Whether we agree or disagree with each writer’s analysis, the government’s policies are worthy of further discussion and debate. Unfortunately, far too many chapters get into questionable weeds. Consider Melanee Thomas’s essay on populism and gender, which is more or less a stereotypical far-left attack on Conservatives and their leaders. “I can understand skeptical readers dismissing the possibility that much of the UCP’s rhetoric and support is driven by sexist, racist, or homophobic reactions to group hierarchies being potentially eroded by the NDP government or the oil and gas bust,” she writes. So can I: because it’s simply not true. Kenney’s UCP had diverse policies and political support from across the province. It didn’t target specific groups during elections or while in power. Kenney also had plenty of female MLAs and cabinet ministers who held senior roles and made important political and economic contributions.

Roger Epp offers a study of rural areas and the politics of decline in order to illustrate a developing disconnect (or schism, one supposes) with the UCP. He suggests the government’s “rural policy interests under Kenney were focussed on resource extraction.” This predisposition led it to “reduce or suspend tax assessments for energy producers” over the “strong objections” of the Rural Municipalities of Alberta.
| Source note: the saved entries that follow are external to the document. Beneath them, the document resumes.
(* ===== verification/RuntimeApi.v ===== *)
(** * Runtime interfaces of the node ([runtime/src/lib.rs])

    The two runtime APIs the node's data-availability code calls: [Extractor::extract],
    with which the listener learns which submissions an extrinsic carries, and
    [AppDataApi::get_blob_tx_param], with which the RPC finds the metadata of a submission.
    The calls of the other pallets are opaque. *)

From S2P Require Import Prelude Codec KzgLib KzgIndex KzgToy DasPrimitives Blob ErasureCoding.
From S2P Require Import CorePrimitives Reliability Sidecar.

Section runtime.
Context `{KzgLib} {OtherCall Signature : Type}.

(** [RuntimeCall]: the variants the APIs look at, and all others. *)
Inductive RuntimeCall :=
| MeloStore_submit_data (params : SidecarMetadata.t)
| Utility_batch (calls : list RuntimeCall)
| Utility_batch_all (calls : list RuntimeCall)
| Utility_force_batch (calls : list RuntimeCall)
| OtherRuntimeCall (call : OtherCall).

Record UncheckedExtrinsic := mkExtrinsic { signature : option Signature; function : RuntimeCall }.

(** [filter] and [process_calls] call each other. *)
Fixpoint filter_call (call : RuntimeCall) : list SidecarMetadata.t :=
  match call with
  | MeloStore_submit_data params => [params]
  | Utility_batch calls | Utility_batch_all calls | Utility_force_batch calls =>
      flat_map filter_call calls
  | OtherRuntimeCall _ => []
  end.
Definition process_calls (calls : list RuntimeCall) : list SidecarMetadata.t :=
  flat_map filter_call calls.

Definition extract `{Codec UncheckedExtrinsic} (extrinsic : bytes)
    : option (list SidecarMetadata.t) :=
  extrinsic ← decode_all extrinsic;
  Some (process_calls [function extrinsic]).

Definition get_blob_tx_param (function : RuntimeCall) : option SidecarMetadata.t :=
  match function with
  | MeloStore_submit_data params => Some params
  | _ => None
  end.

(** What the RPC accepts is what the listener samples. *)
Lemma extract_blob_tx `{Codec UncheckedExtrinsic} extrinsic ext m :
  decode_all extrinsic = Some ext -> get_blob_tx_param (function ext) = Some m ->
  extract extrinsic = Some [m].
Proof.
  intros Hd Hm. unfold extract. rewrite Hd. simpl. destruct (function ext); by simplify_eq/=.
Qed.
End runtime.
Arguments RuntimeCall {_} _.
Arguments UncheckedExtrinsic {_} _ _.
Epp reports that when it came to Indigenous relations, Kenney argued that “Alberta oil, in effect, was not only ethical oil in a world where dictators and human rights abusers were going to keep producing it” but also “reconciliation oil.” And in southern Alberta, voters had to deal with “large-scale private solar developments,” bitcoin mining, and a global market that moved prices “increasingly out of reach of local people and livelihoods,” which would “certainly result in the transfer of more wealth out of rural places to lenders, investors, and heirs.” Overall, Epp’s argument is an odd one to make. Rural Alberta and conservative values have always gone hand in hand, despite infrequent disagreements over specific politics and policy. Smith’s success in rural ridings (winning thirty-seven of forty-one) shows that while support for the UCP may have briefly struggled under Kenney’s leadership, it never disintegrated.
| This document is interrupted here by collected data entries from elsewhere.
Lemma metadata_ids data app_id nonce m :
  SidecarMetadata.try_from_app_data data app_id nonce = Ok m ->
  SidecarMetadata.app_id m = app_id /\ SidecarMetadata.nonce m = nonce.
Proof.
  unfold SidecarMetadata.try_from_app_data. intros (kzg & _ & Hm)%res_bind_Ok.
  apply res_bind_Ok in Hm as (blobs & _ & Hm). apply res_bind_Ok in Hm as (rs & _ & Hm).
  by injection Hm as <-.
Qed.

(** A record of samples within the matrix is read back. *)
Lemma save_get (r : Reliability.t) id (db : DB) cols : cols < 2 ^ 32 ->
  Forall (fun s => in_matrix cols (position s)) (Reliability.samples r) ->
  get_confidence id (Reliability.save r id db) = Some r.
Proof.
  intros Hc Hall. unfold get_confidence, Reliability.get, Reliability.save. rewrite kv_get_set_eq.
  apply decode_all_encode. eapply Forall_impl; [exact Hall|]. intros s [Hx Hy].
  change EXTENDED_SEGMENTS_PER_BLOB with 256 in Hx. split; unfold in_u; lia.
Qed.

(** What [publish] does with the network. *)
Lemma publish_spec self m data net msg net' :
  SubmitBlob.publish self m data net = (Ok msg, net') ->
  match msg with
  | None => SidecarMetadata.verify_bytes m data = Ok true /\
      exists segs, bytes_to_segments data FIELD_ELEMENTS_PER_BLOB FIELD_ELEMENTS_PER_SEGMENT
          (DaserNetwork.kzg self) = Ok segs /\
        net' = (DaserNetwork.put_app_segments self segs (SidecarMetadata.app_id m)
                  (SidecarMetadata.nonce m) net).2
  | Some _ => net' = net /\
      ~ (SidecarMetadata.verify_bytes m data = Ok true /\
         is_ok (bytes_to_segments data FIELD_ELEMENTS_PER_BLOB FIELD_ELEMENTS_PER_SEGMENT
           (DaserNetwork.kzg self)) = true)
  end.
Proof.
  unfold SubmitBlob.publish, DaserNetwork.put_bytes.
  destruct (SidecarMetadata.verify_bytes m data) as [[|]| |]; try (intros [= <- <-]; by split; [|intros []]).
  destruct (bytes_to_segments _ _ _ _) as [segs| |] eqn:Hs; [|intros [= <- <-]; by split; [|intros []]|done].
  unfold DaserNetwork.put_app_segments, Service.put_values. intros [= <- <-]. eauto.
Qed.

(** C18: What [submit_blob_tx] does on every path.  If it returns a status, the extrinsic
    decoded, its call is a submission whose metadata passes [check] and has the length of
    the data, and the pool accepted the extrinsic; the status carries no error exactly when
    the data verifies against the metadata and can be split into segments, and then exactly
    these segments were published; otherwise nothing was published although the transaction
    was submitted.  If it returns an error, its code is one of 10001 to 10006 and, unless
    the pool refused the extrinsic (10006), neither the network nor the pool changed. *)
Theorem submit_blob_tx_effect self best best' data extrinsic net pool out net' pool' :
  submit_blob_tx self best best' data extrinsic net pool = (out, net', pool') ->
  match out with
  | Ok st => exists xt ext m,
      decode_all extrinsic = Some xt /\ decode_all extrinsic = Some ext /\
      runtime_api best (function ext) = Ok (Some m) /\ SidecarMetadata.check m = true /\
      SidecarMetadata.bytes_len m = Z.of_nat (length data) /\
      submit_one best' xt pool = (Ok (SubmitBlob.tx_hash st), pool') /\
      match SubmitBlob.err st with
      | None => SidecarMetadata.verify_bytes m data = Ok true /\
          exists segs, bytes_to_segments data FIELD_ELEMENTS_PER_BLOB FIELD_ELEMENTS_PER_SEGMENT
              (DaserNetwork.kzg self) = Ok segs /\
            net' = (DaserNetwork.put_app_segments self segs (SidecarMetadata.app_id m)
                      (SidecarMetadata.nonce m) net).2
      | Some _ => net' = net /\
          ~ (SidecarMetadata.verify_bytes m data = Ok true /\
             is_ok (bytes_to_segments data FIELD_ELEMENTS_PER_BLOB FIELD_ELEMENTS_PER_SEGMENT
               (DaserNetwork.kzg self)) = true)
      end
  | Err e => RpcError.BASE_ERROR + 1 <= RpcError.code e <= RpcError.BASE_ERROR + 6 /\
      (RpcError.code e <> RpcError.BASE_ERROR + 6 -> net' = net /\ pool' = pool)
  | Panic => True
  end.
Proof.
  unfold SubmitBlob.submit_blob_tx. intros Hs. destruct out as [st|e|]; [| |done].
  - destruct (decode_all extrinsic) as [xt|]; [|done].
    destruct (decode_all extrinsic) as [ext|]; [|done].
    destruct (runtime_api best (function ext)) as [[m|]| |] eqn:Hr; [|done..].
    destruct (SidecarMetadata.check m) eqn:Hc; [|done]. simpl in Hs.
    destruct (Z.eqb_spec (Z.of_nat (length data)) (SidecarMetadata.bytes_len m)) as [Hl|]; [|done].
    destruct (SubmitBlob.publish self m data net) as [[msg|[]|] net1] eqn:Hp; [|done]. simpl in Hs.
    destruct (submit_one best' xt pool) as [[h| |] pool1] eqn:Ho; [|done..].
    injection Hs as <- <- <-. exists xt, ext, m. split_and!; [done..|]. by apply publish_spec in Hp.
  - repeat (case_match; simplify_eq/=; try done); split; try (unfold RpcError.BASE_ERROR; lia); done.
Qed.

(** C14: Submitted data is found available: when the metadata in the extrinsic was computed
    from the data, the pool accepts the extrinsic and the data splits into segments, the RPC
    reports no error, and a listener that then handles the same extrinsic on a connected
    network samples it to the end and stores a record for the submission that counts as
    available - so no validator reports it. *)
Theorem submitted_data_sampled self sampler best best' data extrinsic net (pool : Pool) xt ext app_id
    nonce m segs h pool' (db : DB) :
  Crypto.default_embedded EMBEDDED_KZG_SETTINGS_BYTES = Ok (DaserNetwork.kzg self) ->
  standard (DaserNetwork.kzg self) -> DaserNetwork.kzg sampler = DaserNetwork.kzg self ->
  is_bytes data -> Z.of_nat (length data) < 2 ^ 32 -> in_u 32 app_id -> in_u 32 nonce ->
  SidecarMetadata.try_from_app_data data app_id nonce = Ok m ->
  bytes_to_segments data FIELD_ELEMENTS_PER_BLOB FIELD_ELEMENTS_PER_SEGMENT (DaserNetwork.kzg self)
    = Ok segs ->
  decode_all extrinsic = Some xt -> decode_all extrinsic = Some ext ->
  get_blob_tx_param (function ext) = Some m ->
  runtime_api best (function ext) = Ok (get_blob_tx_param (function ext)) ->
  submit_one best' xt pool = (Ok h, pool') ->
  connected (Net := Net) -> (forall net, responsive net) ->
  fair (SidecarMetadata.commitments m) ->
  exists net', submit_blob_tx self best best' data extrinsic net pool
      = (Ok (SubmitBlob.mkStatus h None), net', pool') /\
    exists fuel db' r,
      TxPoolListener.on_transaction sampler fuel net'
        (extract (OtherCall := OtherCall) (Signature := Signature) extrinsic) db = Some (Ok tt, db') /\
      get_confidence (app_confidence app_id nonce) db' = Some r /\
      Reliability.is_availability r = true.
Proof.
  intros Hkzg Hstd Hsam Hb Hlen Ha Hn Hm Hsegs Hxt Hext Hp Hapi Hsub Hconn Hresp Hfair.
  destruct (app_data_metadata data app_id nonce m Hlen Hm) as (Hv & Hck & Hbl).
  destruct (metadata_ids _ _ _ _ Hm) as [Hma Hmn].
  set (net' := (DaserNetwork.put_app_segments self segs app_id nonce net).2). exists net'. split.
  - unfold SubmitBlob.submit_blob_tx. rewrite Hxt, Hext, Hapi, Hp, Hck, Hbl, Z.eqb_refl. simpl.
    unfold SubmitBlob.publish, DaserNetwork.put_bytes. rewrite Hv, Hsegs, Hma, Hmn. simpl.
    by rewrite Hsub.
  - assert (Hcs : 0 < Z.of_nat (length (SidecarMetadata.commitments m)) < 2 ^ 32).
    { destruct (published_rows _ _ _ _ _ _ Hkzg Hstd Hb Hm Hsegs) as (rows & _ & Hrl & Hrd & _).
      unfold SidecarMetadata.check in Hck. apply andb_true_iff in Hck as [Hck _].
      apply andb_true_iff in Hck as [_ Hne%negb_true_iff%bool_decide_eq_false].
      destruct (SidecarMetadata.commitments m); [done|simpl length in *; lia]. }
    pose proof (published_fetchable sampler (DaserNetwork.kzg self) data app_id nonce m segs net
      Hkzg Hstd Hsam Hb Hlen Ha Hn Hconn Hm Hsegs) as Hpub.
    destruct (sample_application_record sampler net' app_id nonce (SidecarMetadata.commitments m) db)
      as (fuel & r & Hr & Hty & Hrl & _ & Hall); [done|done|intros p c [Hp1 Hp2]; by apply Hpub|apply Hresp|].
    exists fuel, (Reliability.save r (app_confidence app_id nonce) db), r.
    rewrite (extract_blob_tx _ _ _ Hext Hp). simpl. rewrite Hma, Hmn, Hr. simpl. split; [done|].
    split; [eapply save_get; [|eapply Forall_impl; [exact Hall|]; by intros s [? _]]; lia|].
    apply app_available; [done|lia|]. eapply Forall_impl; [exact Hall|].
    intros s (Hin & c & Hc & Hs). apply Hs.
    by apply Hpub.
Qed.
End submission.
Chaseten Remillard and Tyler Nagel provide a strange chapter on neo-liberalism in Alberta, centred on Kenney’s use of a blue pickup on his “Truck Tour,” which began in 2016 during his rise to provincial power. The co-authors propose that the Dodge Ram 1500 “functioned to mobilize a powerful set of existent cultural and societal repertoires.” In getting behind the wheel, Kenney entered “a symbology that neatly aligned with a host of neo-liberal populist myths of what Alberta is and who Albertans are.” Moreover, Kenney’s choice of vehicle “aligned his own personal political brand with the well-trodden symbology of the pickup truck, and brought together powerful myths of Alberta exceptionalism, sovereignty, anti-elitism, and populist homogeneity.” This is a classic case of making a mountain out of a molehill. Albertans have enjoyed trucks for generations. It has never mattered who they are, where they come from, or even how they vote. Kenney quite possibly drove a blue Dodge Ram across Alberta because — wait for it — he simply liked it. Not every decision in life is politically motivated.

Ultimately, the wild fluctuation between thought-provoking leftist critiques and rigid hard-left ideological rants makes Blue Storm a frustrating and less than satisfying read. Those expecting plenty of thunder and lightning in this Sturm und Drang will in fact find little more than light rain and an assortment of puddles.

Michael Taube is a columnist for the National Post, Loonie Politics, and Troy Media. Previously, he was a speech writer for Prime Minister Stephen Harper.